用靶向MRI纳米探针在体内观察抑郁脑内炎症的空间分布

抑郁症是一种普遍存在的精神疾病，对公众健康造成了沉重的负担。然而，患者观察到的临床表型多样，难以实现精确诊断。近年来，越来越多的临床前和临床证据表明，炎症参与了抑郁症的病理生理。本文提出了一种基于分子成像的策略，通过特异性地可视化与抑郁症相关的炎症状态来精确诊断抑郁症。通过将细胞间细胞粘附分子-1 (ICAM-1)靶向肽连接到生物相容性铁3o纳米颗粒上，构建了炎症靶向MRI纳米探针。系统研究表明，纳米探针可以特异性靶向炎症血管内皮细胞，并通过敏感性加权成像(SWI)在体内可视化炎症在抑郁脑中的空间分布，组织学分析进一步证实了这一点。此外，这些由纳米探针成像确定的炎症脑区与先前行为研究中报道的与抑郁症状密切相关的病灶区域一致。总的来说，这是第一个通过分子成像策略直接可视化炎症在抑郁症大脑中的体内分布的研究，这不仅有助于深入了解抑郁症的生物学机制，而且还为进一步开发抗炎疗法提供了抑郁症大脑内的潜在靶点。

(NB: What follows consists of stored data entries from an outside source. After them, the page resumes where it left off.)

(* ===== verification/PgWire.v ===== *)
(** * Pages and their checksums on the network

    A piece travels behind its checksum, which is big endian. [wire] is what a request
    carries; [scatter_frame] says where the vector of the control object puts the units of a
    frame, and [csVec_host] reads the checksums as [do_PgWIO] does. *)

From stdpp Require Import base tactics list_numbers numbers option list strings gmap.
From S2P Require Import Prelude CrcRegister OucCRC32C CsiCrc PgrwUtils LinkData PgwCtl.
#[local] Set Warnings "-clear-no-such-hyp".

(** ** The units of a frame *)

(** What is on the network: each piece behind its checksum. *)
Definition wire (o : Z) (B cs : list Z) : list Z := mjoin (zip_with (fun p c => be 4 c ++ p.2) (pieces o B) cs).

Definition paste (off : Z) (l m : list Z) : list Z := take (Z.to_nat off) m ++ l ++ drop (Z.to_nat (off + zlen l)) m.

Lemma mjoin_cons (x : list Z) l : mjoin (x :: l) = x ++ mjoin l.
Proof. done. Qed.

Lemma put_paste off l m : 0 <= off -> off + zlen l <= zlen m -> put off l m = Ok (paste off l m).
Proof. intros H0 H1. unfold put. by rewrite (proj2 (Z.leb_le 0 off)), (proj2 (Z.leb_le _ _)) by done. Qed.

Lemma zlen_paste off l m : 0 <= off -> off + zlen l <= zlen m -> zlen (paste off l m) = zlen m.
Proof. intros H0 H1. unfold paste, zlen in *. rewrite !length_app, length_take, length_drop. lia. Qed.

Lemma paste_app off a b m : 0 <= off -> off + zlen a + zlen b <= zlen m -> paste (off + zlen a) b (paste off a m) = paste off (a ++ b) m.
Proof.
  intros H0 H1. pose proof (put_app off a b m) as H. pose proof (zlen_nonneg a). pose proof (zlen_nonneg b).
  rewrite put_paste, put_paste, bind_Ok, put_paste in H by (rewrite ?zlen_app, ?zlen_paste; lia). by injection H as ->.
Qed.

Lemma slice_paste off l m : 0 <= off -> off + zlen l <= zlen m -> slice off (zlen l) (paste off l m) = l.
Proof.
  intros H0 H1. unfold slice, paste. rewrite drop_app_length' by (rewrite length_take; unfold zlen in *; lia). apply take_app_length'. unfold zlen. lia.
Qed.

Lemma length_be n z : length (be n z) = n.
Proof. unfold be. rewrite length_rev. apply length_enc. Qed.

Lemma of_be_be n z : 0 <= z < 2 ^ (8 * Z.of_nat n) -> of_be (be n z) = z.
Proof. intros Hz. unfold of_be, be. rewrite rev_involutive. by apply enc_decode. Qed.

Lemma zlen_be n z : zlen (be n z) = Z.of_nat n.
Proof. unfold zlen. by rewrite length_be. Qed.

Lemma zlen_be_all l : zlen (mjoin (be 4 <$> l)) = 4 * zlen l.
Proof.
  induction l as [|c l IH]; [done|]. change (zlen (be 4 c ++ mjoin (be 4 <$> l)) = 4 * zlen (c :: l)). rewrite zlen_app, zlen_be, IH, zlen_cons. lia.
Qed.

(** The units of a frame go where the vector says. *)
Lemma scatter_frame ps cs j a M : length cs = length ps -> Forall (fun p => p <> []) ps -> 0 <= j ->
  4 * (j + zlen ps) <= zlen (csMem M) -> bufAt M <= a -> a - bufAt M + zlen (mjoin ps) <= zlen (bufMem M) ->
  scatter (frame_vec j a (zlen <$> ps)) (mjoin (zip_with (fun p c => be 4 c ++ p) ps cs)) M =
    Ok (MkMem (paste (4 * j) (mjoin (be 4 <$> cs)) (csMem M)) (bufAt M) (paste (a - bufAt M) (mjoin ps) (bufMem M))).
Proof.
  revert cs j a M. induction ps as [|p ps IH]; intros [|c cs] j a M Hl Hne Hj Hc Ha Hb; try done.
  - cbn. unfold paste. change (zlen []) with 0. cbn [app]. rewrite !Z.add_0_r, !take_drop. by destruct M.
  - inversion_clear Hne as [|? ? Hp Hne']. injection Hl as Hl. rewrite zlen_cons in Hc. change (mjoin (p :: ps)) with (p ++ mjoin ps) in *. rewrite zlen_app in Hb.
    change (mjoin (zip_with (fun p c => be 4 c ++ p) (p :: ps) (c :: cs))) with ((be 4 c ++ p) ++ mjoin (zip_with (fun p c => be 4 c ++ p) ps cs)).
    change (be 4 <$> c :: cs) with (be 4 c :: (be 4 <$> cs)). change (mjoin (be 4 c :: (be 4 <$> cs))) with (be 4 c ++ mjoin (be 4 <$> cs)).
    change (zlen <$> p :: ps) with (zlen p :: (zlen <$> ps)). cbn [frame_vec]. pose proof (zlen_nonneg p). pose proof (zlen_nonneg (mjoin ps)). pose proof (zlen_nonneg ps).
    rewrite <- !app_assoc. rewrite scatter_cons by (intros E; apply (f_equal zlen) in E; rewrite zlen_app, zlen_be in E; pose proof (zlen_nonneg (p ++ mjoin (zip_with (fun p c => be 4 c ++ p) ps cs))); change (zlen []) with 0 in E; lia).
    cbn [iov_base iov_len store]. change (Z.to_nat crcSZ) with 4%nat. rewrite (take_app_length' _ _ 4), (drop_app_length' _ _ 4) by by rewrite length_be.
    unfold crcSZ. rewrite put_paste by (rewrite ?zlen_be; lia). rewrite !bind_Ok.
    rewrite scatter_cons by (intros E; apply Hp; by apply app_eq_nil in E as [E _]). cbn [iov_base iov_len store csMem bufAt bufMem].
    rewrite (take_app_length' _ _ (Z.to_nat (zlen p))), (drop_app_length' _ _ (Z.to_nat (zlen p))) by (unfold zlen; lia).
    rewrite put_paste by lia. rewrite !bind_Ok. rewrite IH; cbn [csMem bufAt bufMem].
    + do 2 f_equal.
      * replace (4 * (j + 1)) with (4 * j + zlen (be 4 c)) by (rewrite zlen_be; lia). apply paste_app; [lia|]. rewrite zlen_be, zlen_be_all. unfold zlen in *; lia.
      * replace (a + zlen p - bufAt M) with (a - bufAt M + zlen p) by lia. apply paste_app; lia.
    + done.
    + done.
    + lia.
    + rewrite zlen_paste by (rewrite ?zlen_be; lia). lia.
    + lia.
    + rewrite zlen_paste by lia. lia.
Qed.

(** The checksums in host order ([csVec[i] = ntohl(csVec[i])]). *)
Definition csVec_host (n : Z) (M : mem) : list Z := (fun i => of_be (slice (crcSZ * i) crcSZ (csMem M))) <$> seqZ 0 n.

Lemma csVec_host_paste cs m a b : Forall word cs -> 4 * zlen cs <= zlen m -> csVec_host (zlen cs) (MkMem (paste 0 (mjoin (be 4 <$> cs)) m) a b) = cs.
Proof.
  intros Hw Hl. unfold csVec_host. cbn [csMem]. apply list_eq. intros i. destruct (decide (i < length cs)%nat) as [Hi|Hi].
  - rewrite list_lookup_fmap, lookup_seqZ_lt by (unfold zlen; lia). cbn [fmap option_fmap option_map]. rewrite Z.add_0_l. destruct (lookup_lt_is_Some_2 cs i Hi) as [c Hc]. rewrite Hc. f_equal.
    assert (slice (crcSZ * Z.of_nat i) crcSZ (paste 0 (mjoin (be 4 <$> cs)) m) = be 4 c) as ->.
    { rewrite <- (take_drop_middle cs i c Hc), fmap_app, fmap_cons, join_app. change (mjoin (be 4 c :: (be 4 <$> drop (S i) cs))) with (be 4 c ++ mjoin (be 4 <$> drop (S i) cs)).
      unfold paste, slice. change (take (Z.to_nat 0) m) with (@nil Z). cbn [app]. rewrite <- !app_assoc. rewrite (drop_app_length' (mjoin (be 4 <$> take i cs))).
      - apply take_app_length'. by rewrite length_be.
      - pose proof (zlen_be_all (take i cs)) as H. unfold zlen, crcSZ in *. rewrite length_take in H. lia. }
    apply of_be_be. rewrite Forall_lookup in Hw. exact (Hw _ _ Hc).
  - rewrite !lookup_ge_None_2; [done|lia|]. rewrite length_fmap, length_seqZ. unfold zlen. lia.
Qed.

(** ** The length of a request, and its frames *)

Lemma wire_nil o cs : wire o [] cs = [].
Proof. done. Qed.

Lemma wire_app o B C cs ds : 0 <= o -> (o + zlen B) mod PageSize = 0 -> length cs = length (pieces o B) ->
  wire o (B ++ C) (cs ++ ds) = wire o B cs ++ wire (o + zlen B) C ds.
Proof. intros Ho Hm Hl. unfold wire. rewrite pieces_app, zip_with_app by done. apply join_app. Qed.

Lemma zlen_units (ps : list (Z * list Z)) cs : length cs = length ps ->
  zlen (mjoin (zip_with (fun p c => be 4 c ++ p.2) ps cs)) = zlen (mjoin (snd <$> ps)) + 4 * zlen ps.
Proof.
  revert cs. induction ps as [|p ps IH]; intros [|c cs] Hl; try done. injection Hl as Hl. specialize (IH cs Hl).
  change (zlen ((be 4 c ++ p.2) ++ mjoin (zip_with (fun p c => be 4 c ++ p.2) ps cs)) = zlen (p.2 ++ mjoin (snd <$> ps)) + 4 * zlen (p :: ps)).
  rewrite !zlen_app, IH, zlen_be, zlen_cons. lia.
Qed.

Lemma zlen_wire o B cs : 0 <= o -> B <> [] -> length cs = length (pieces o B) -> zlen (wire o B cs) = zlen B + npieces o (zlen B) * pgCsumSize.
Proof.
  intros Ho HB Hl. unfold wire. rewrite zlen_units, pieces_join, zlen_pieces by done. unfold npieces, pgCsumSize. lia.
Qed.

Lemma pieces_nonempty o B : Forall (fun p => p <> []) (snd <$> pieces o B).
Proof.
  revert o B. apply pieces_ind; [by constructor|]. intros o B HB IH. rewrite pieces_cons by done. constructor; [|exact IH].
  pose proof (to_boundary_range o). destruct B; [done|]. cbn. destruct (Z.to_nat (to_boundary o)) eqn:E; [lia|done].
Qed.

(** The checksums of the first frame and of the others. *)
Definition frame_sums (K o : Z) (B cs : list Z) : list Z := take (length (pieces o (frame K o B))) cs.
Definition later_sums (K o : Z) (B cs : list Z) : list Z := drop (length (pieces o (frame K o B))) cs.

Lemma length_frame_sums K o B cs : 1 <= K -> 0 <= o -> length cs = length (pieces o B) ->
  length (frame_sums K o B cs) = length (pieces o (frame K o B)) /\
  (cap K o < zlen B -> length (later_sums K o B cs) = length (pieces (o + cap K o) (adv (cap K o) B))).
Proof.
  intros HK Ho Hl. unfold frame_sums, later_sums. rewrite length_take, length_drop, Hl. destruct (decide (zlen B <= cap K o)) as [E|E].
  - rewrite frame_all by done. lia.
  - destruct (frame_cut K o B HK Ho ltac:(lia)) as [-> _]. rewrite length_app. lia.
Qed.

Lemma wire_cut K o B cs : 1 <= K -> 0 <= o -> length cs = length (pieces o B) -> cap K o < zlen B ->
  wire o B cs = wire o (frame K o B) (frame_sums K o B cs) ++ wire (o + cap K o) (adv (cap K o) B) (later_sums K o B cs).
Proof.
  intros HK Ho Hl Hgt. destruct (frame_cut K o B HK Ho Hgt) as [_ Hm]. assert (zlen (frame K o B) = cap K o) as Hz by (rewrite zlen_frame by done; lia).
  pose proof (proj1 (length_frame_sums K o B cs HK Ho Hl)) as Hl1.
  transitivity (wire o (frame K o B ++ adv (cap K o) B) (frame_sums K o B cs ++ later_sums K o B cs)).
  - unfold frame_sums, later_sums, frame. by rewrite take_drop, take_adv_join.
  - rewrite wire_app by (rewrite ?Hz; done). by rewrite Hz.
Qed.

(** The units of a frame in memory. *)
Lemma scatter_wire o F cs M : length cs = length (pieces o F) -> 4 * zlen (pieces o F) <= zlen (csMem M) -> o mod PageSize + zlen F <= zlen (bufMem M) ->
  scatter (frame_vec 0 (bufAt M + o mod PageSize) (lens_of o F)) (wire o F cs) M =
    Ok (MkMem (paste 0 (mjoin (be 4 <$> cs)) (csMem M)) (bufAt M) (paste (o mod PageSize) F (bufMem M))).
Proof.
  intros Hl Hc Hb. assert (0 <= o mod PageSize) by (unfold PageSize; lia_div).
  assert (lens_of o F = zlen <$> (snd <$> pieces o F)) as -> by (unfold lens_of; by rewrite <- list_fmap_compose).
  assert (wire o F cs = mjoin (zip_with (fun p c => be 4 c ++ p) (snd <$> pieces o F) cs)) as -> by (unfold wire; by rewrite zip_with_fmap_l).
  rewrite scatter_frame; rewrite ?length_fmap, ?pieces_join; try done.
  - rewrite Z.mul_0_r. replace (bufAt M + o mod PageSize - bufAt M) with (o mod PageSize) by lia. done.
  - apply pieces_nonempty.
  - unfold zlen in *. rewrite length_fmap. lia.
  - lia.
  - lia.
Qed.

Lemma iov_total_frame j a lens : iov_total (frame_vec j a lens) = sum_len lens + 4 * zlen lens.
Proof. revert j a. induction lens as [|n lens IH]; intros j a; [done|]. cbn [frame_vec]. rewrite !iov_total_cons, IH, zlen_cons. cbn. unfold crcSZ, sum_len. lia. Qed.

Lemma frame_vec_ok j a lens : Forall (Z.lt 0) lens -> iov_ok (frame_vec j a lens).
Proof. intros Hl. revert j a. induction Hl as [|n lens Hn Hl IH]; intros j a; [constructor|]. constructor; [done|]. constructor; [done|apply IH]. Qed.

Lemma lens_of_pos o B : Forall (Z.lt 0) (lens_of o B).
Proof.
  assert (lens_of o B = zlen <$> (snd <$> pieces o B)) as -> by (unfold lens_of; by rewrite <- list_fmap_compose).
  apply Forall_fmap. eapply Forall_impl; [apply pieces_nonempty|]. intros p Hp. by apply zlen_pos.
Qed.

Lemma zlen_frame_vec j a lens : zlen (frame_vec j a lens) = 2 * zlen lens.
Proof. revert j a. induction lens as [|n lens IH]; intros j a; [done|]. cbn [frame_vec]. rewrite !zlen_cons, IH. lia. Qed.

本文章由计算机程序翻译，如有差异，请以英文原文为准。

求助全文

约1分钟内获得全文求助全文

来源期刊

Npg Asia Materials MATERIALS SCIENCE, MULTIDISCIPLINARY-

CiteScore

15.40

自引率

1.00%

发文量

审稿时长

2 months

期刊介绍： NPG Asia Materials is an open access, international journal that publishes peer-reviewed review and primary research articles in the field of materials sciences. The journal has a global outlook and reach, with a base in the Asia-Pacific region to reflect the significant and growing output of materials research from this area. The target audience for NPG Asia Materials is scientists and researchers involved in materials research, covering a wide range of disciplines including physical and chemical sciences, biotechnology, and nanotechnology. The journal particularly welcomes high-quality articles from rapidly advancing areas that bridge the gap between materials science and engineering, as well as the classical disciplines of physics, chemistry, and biology. NPG Asia Materials is abstracted/indexed in Journal Citation Reports/Science Edition Web of Knowledge, Google Scholar, Chemical Abstract Services, Scopus, Ulrichsweb (ProQuest), and Scirus.